So far we’ve considered 3d \( \mathcal{N}=4 \) gauge theories labeled by a compact Lie group \( G \) and \( W = T^{*} V \) (sometimes) a hyperKahler representation of \( G \). Physical QFTs are representations \( \mathcal{T}_{G,V} \) with action of \( \operatorname{SU}(2) _E \otimes \operatorname{SU}(2)_H \otimes \operatorname{SU}(2)_C\). We’ve hinted towards gauge theories that are related to each other by 3d mirror symmetry, which means that the QFTs are equivalent at infinitely low energy up to a swapping of \( \operatorname{SU}(2)_H , \operatorname{SU}(2)_C \).

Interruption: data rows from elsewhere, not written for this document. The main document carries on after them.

Lemma exec_configured c e s s' :
  call_typed c -> ms_exec c e s = Ok (tt, s') -> configured s -> configured s'.
Proof.
  intros Hc Hr Hs.
  assert (Hrest : preserves (touches (C := MsSig) (X := X) (fun _ => False) (fun _ => False)) (ms_exec c) ->
                  configured s').
  { intros Hp; apply Hp in Hr as [Hi _]; intros config; rewrite (Hi CFG) by tauto; apply Hs. }
  destruct c; try (apply Hrest; simpl; by pres_open); clear Hrest; simpl in Hr, Hc;
    unfold init, set_threshold, set_signers, require_config, extend_ttl in Hr; val_inv;
    match goal with Hv : negb _ = false |- _ => apply negb_false_iff, validate_config_ok in Hv end;
    try done.
  4: match goal with Hx : inst s CFG = Some _ |- _ => apply Hs in Hx; lia end.
  all: intros config; settle; simpl; rewrite store_update_eq; by intros [= <-].
Qed.

End approval.
(* ===== verification/CrossChain.v ===== *)
(** * Cross-chain verifier

    [src/contracts/cross-chain-verifier/src/lib.rs]: verdicts on attestations
    of another chain, received through an Axelar gateway or a LayerZero
    endpoint.  The gateway is a called contract; the host's strkey decoder
    [Address::from_string_bytes] is a parameter. *)

From S2P Require Import Prelude Host Values Common Resolver.

Definition MAX_VALIDITY_SECONDS : Z := 24 * 60 * 60.
Definition STATUS_PAYLOAD_LEN : Z := 50.
Definition PROOF_PAYLOAD_HEADER_LEN : Z := STATUS_PAYLOAD_LEN + 32 + 20 + 56 + 2.
Definition MAX_PROOF_DATA_LEN : Z := 1024.
Definition MAX_CHAIN_LEN : Z := 64.
Definition MAX_ADDRESS_LEN : Z := 128.
Definition MAX_MESSAGE_ID_LEN : Z := 128.

Inductive CrossChainError :=
  | CcAlreadyInitialized | CcNotInitialized | CcInvalidConfig | CcWrongSource | CcInvalidPayload
  | CcInvalidValidity | CcStaleRevision | CcMessageNotApproved | CcUnauthorizedEndpoint.

Record Origin := mkOrigin { o_src_eid : Z; o_sender : bytes; o_nonce : Z }.
Record LayerZeroConfig := mkLayerZeroConfig { lz_endpoint : Address; lz_src_eid : Z; lz_sender : bytes }.
Record SourceConfig := mkSourceConfig {
  sc_admin : Address; sc_gateway : Address; sc_source_chain : bytes; sc_source_address : bytes
}.
Record RemoteAttestation := mkRemoteAttestation {
  ra_uid : UID; ra_revision : Z; ra_valid_until : Z; ra_valid : bool
}.
Record RemoteProof := mkRemoteProof {
  rp_schema_uid : UID; rp_evm_recipient : bytes; rp_recipient : Address; rp_data : bytes
}.

Inductive CcIKey := CcConfig | CcAdmin | LzConfig.
Inductive CcPKey := Status (u : UID) | Proof (u : UID).
Definition cc_ival (k : CcIKey) : Type :=
  match k with CcConfig => SourceConfig | CcAdmin => Address | LzConfig => LayerZeroConfig end.
Definition cc_pval (k : CcPKey) : Type :=
  match k with Status _ => RemoteAttestation | Proof _ => RemoteProof end.
Definition cc_none (k : Empty_set) : Type := match k with end.
#[export] Instance CcIKey_eq_dec : EqDecision CcIKey.
Proof. solve_decision. Defined.
#[export] Instance CcPKey_eq_dec : EqDecision CcPKey.
Proof. solve_decision. Defined.

Inductive CcEvent :=
  | EvRemoteAttestationUpdated (message_id : bytes) (status : RemoteAttestation)
  | EvCrossChainAttestationReceived (guid : bytes) (src_eid : Z) (sender : bytes) (u : UID)
      (revision : Z) (valid : bool).
Canonical Structure CcSig : Sig :=
  mkSig CcIKey cc_ival _ CcPKey cc_pval _ Empty_set cc_none _ CcEvent CrossChainError.

(** The gateway's approval of a message to this contract, and the strkey
    decoder of the host, which traps on a malformed key. *)
Class CrossChainDeps (X : Type) := {
  gateway_validate_message :
    Address -> Address -> bytes -> bytes -> bytes -> bytes -> xcall X bool;
  address_of_strkey : bytes -> option Address
}.

(** ** The wire format *)

Section decode.

(** [Bytes::get] *)
Definition get (payload : bytes) (i : nat) : option Z := nth_error payload i.

(** [n] bytes from [offset] on. *)
Definition read_range (payload : bytes) (offset n : nat) : option bytes :=
  let b := slice offset (offset + n) payload in
  if bool_decide (length b = n) then Some b else None.

Definition decode_status (payload : bytes) : option RemoteAttestation :=
  let version := get payload 0 in
  if (bool_decide (version = Some 1) && negb (len payload =? STATUS_PAYLOAD_LEN))
     || (bool_decide (version = Some 2) && (len payload <? PROOF_PAYLOAD_HEADER_LEN))
     || negb (bool_decide (version = Some 1) || bool_decide (version = Some 2))
  then None
  else
    u ← read_range payload 1 32;
    revision ← read_range payload 33 8;
    valid_until ← read_range payload 41 8;
    valid ← (match get payload 49 with
             | Some 0 => Some false
             | Some 1 => Some true
             | _ => None
             end);
    Some (mkRemoteAttestation (mkUID u) (from_be_bytes revision) (from_be_bytes valid_until) valid).
(** A multisig resolver with two of three signers required. *)
#[export] Instance toy_dalek : Multisig.Dalek := fun key msg sig => bool_decide (sig = toy_sign key msg).
Definition ms_empty : State Multisig.MsSig unit := empty_state Multisig.MsSig tt.
Definition ms_history : list (Env * Multisig.MsCall) :=
  [ (sample_env 100 [], Multisig.MsInit 3 [key_of 1; key_of 2; key_of 3]);
    (sample_env 200 [], Multisig.MsSetThreshold 2) ].
Definition ms_digest : bytes := Multisig.endorsed_digest (sample_env 300 []) (tw_att bob).
Definition ms_endorsement (n : Z) : Multisig.Endorsement :=
  Multisig.mkEndorsement (key_of n) (toy_sign (key_of n) ms_digest).
Definition ms_att (l : list Multisig.Endorsement) : Attestation :=
  mkAttestation zero_uid zero_uid 0 0 0 zero_uid bob alice true (Multisig.encode_endorsements l) 0.

(** A token gate in front of the balances of the sample world. *)
#[export] Instance toy_token : TokenGate.TokenDeps World := {|
  TokenGate.token_balance _ a := fun _ w => Some (Val (world_balance w a), w);
  TokenGate.token_transfer _ from to z := toy_transfer from to z;
  TokenGate.token_burn _ from z := toy_transfer from gold z
|}.
Definition tg_empty : State TokenGate.TgSig World := empty_state TokenGate.TgSig [(alice, 100); (bob, 20)].
Definition tg_history : list (Env * TokenGate.TgCall) :=
  [ (sample_env 100 [], TokenGate.TgInitialize root_admin gold 30 0 TokenGate.FeeNone);
    (sample_env 200 [root_admin], TokenGate.TgSetMinBalance 10);
    (sample_env 300 [root_admin], TokenGate.TgSetFee 5 TokenGate.FeeTransfer) ].

(** A gateway that approves every message. *)
#[export] Instance toy_gateway : CrossChain.CrossChainDeps unit := {|
  CrossChain.gateway_validate_message _ _ _ _ _ _ := fun _ x => Some (Val true, x);
  CrossChain.address_of_strkey _ := Some bob
|}.
Definition cc_status (revision valid_until : Z) : CrossChain.RemoteAttestation :=
  CrossChain.mkRemoteAttestation (mkUID (key_of 60)) revision valid_until true.
Definition cc_empty : State CrossChain.CcSig unit := empty_state CrossChain.CcSig tt.
Definition cc_history : list (Env * CrossChain.CcCall) :=
  [ (sample_env 100 [root_admin], CrossChain.CcInit root_admin registry_id [1] [2]);
    (sample_env 1000 [], CrossChain.CcExecute [1] [7] [2] (CrossChain.encode_v1 (cc_status 1 2000)));
    (sample_env 1500 [], CrossChain.CcExecute [1] [8] [2] (CrossChain.encode_v1 (cc_status 2 3000)));
    (sample_env 1600 [], CrossChain.CcExecute [1] [7] [2] (CrossChain.encode_v1 (cc_status 1 9000))) ].

(** A SAS contract that confirms every attestation. *)
#[export] Instance toy_sas : ZkVerifier.ZkDeps unit := {|
  ZkVerifier.sas_verify_attestation _ _ := fun _ x => Some (Val true, x);
  ZkVerifier.sas_get_valid_from _ _ := fun _ x => Some (Val 0, x)
|}.
Definition zk_proof (n : Z) : ZkVerifier.ZkAttestationProof :=
  ZkVerifier.mkZkAttestationProof (mkUID (key_of 60)) zero_uid (key_of n) (key_of 70)
    (toy_digest (key_of 70 ++ key_of n)) 1000.
Definition zk_empty : State ZkVerifier.ZkSig unit := empty_state ZkVerifier.ZkSig tt.
Definition zk_history : list (Env * ZkVerifier.ZkCall) :=
  [ (sample_env 100 [root_admin], ZkVerifier.ZkInit root_admin sas_id);
    (sample_env 1000 [], ZkVerifier.ZkVerify (zk_proof 1));
    (sample_env 1001 [], ZkVerifier.ZkVerify (zk_proof 1));
    (sample_env 1002 [], ZkVerifier.ZkVerify (zk_proof 2)) ].
(** *** What the indexer answers *)

Lemma filed_answers g (ix : State IdxSig Y) u a e :
  refines cap g ix -> filed ix u a ->
  answers (is_attestation_indexed u) e ix true
  /\ answers (IdxQuery.has_attestation (recipient a) u) e ix true
  /\ answers (has_schema_attestation (att_schema_uid a) u) e ix true
  /\ exists l, answers (get_attestations_by_schema (att_schema_uid a)) e ix l /\ u ∈ l.
Proof.
  intros Hg (r & Hr & Hrec & Hsch & _); apply (rf_record _ _ _ Hg) in Hr as Hin.
  assert (u ∈ by_recipient (recipient a) g /\ u ∈ by_schema (att_schema_uid a) g) as [H1 H2].
  { split; apply list_elem_of_fmap; exists (u, r); (split; [done|]);
      apply list_elem_of_filter; by rewrite ?bool_decide_eq_true. }
  split_and!; [eapply answers_eq; [apply present_answers|apply bool_decide_eq_true_2]..|].
  - by exists r.
  - by apply (rf_recipient_flag _ _ _ Hg).
  - by apply (rf_schema_flag _ _ _ Hg).
  - eexists; split; [|exact H2]; apply (history_answers cap); split; apply Hg.
Qed.
Lemma retired_answers (ix : State IdxSig Y) u e :
  is_active ix u = false ->
  answers (get_attestation_status u) e ix (Some Revoked)
  \/ answers (get_attestation_status u) e ix (Some Replaced).
Proof.
  intros Hu; assert (answers (get_attestation_status u) e ix (pget ix (STATUS_KEY u))) as Hs.
  { eapply answers_bind; [apply idx_extend_answers|]; intros s1 Hs1.
    rewrite <- (sv_pget _ _ Hs1 (STATUS_KEY u)); by exists s1. }
  unfold is_active in Hu; destruct (pget ix (STATUS_KEY u)) as [[]|]; auto; done.
Qed.
End compose.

Compare this situation with 2d \( \mathcal{N}=(2,2) \) \( \sigma \)-models (\( \equiv 2\mod 4\) means it comes in a pair). This model is labeled by Calabi-Yau manifolds, so one gets a 2d QFT \( \mathcal{T}_{\mathcal{X}} \) with an action by the SUSY algebra \( \rtimes U(1)_E \times U(1)_V \times U(1)_A \). There exist CY manifolds \( \mathcal{X}^{\vee} \) such that their QFTs are equivalent up to swapping of \( U(1)_V, U(1)_A \). This is the basis of 2d mirror symmetry.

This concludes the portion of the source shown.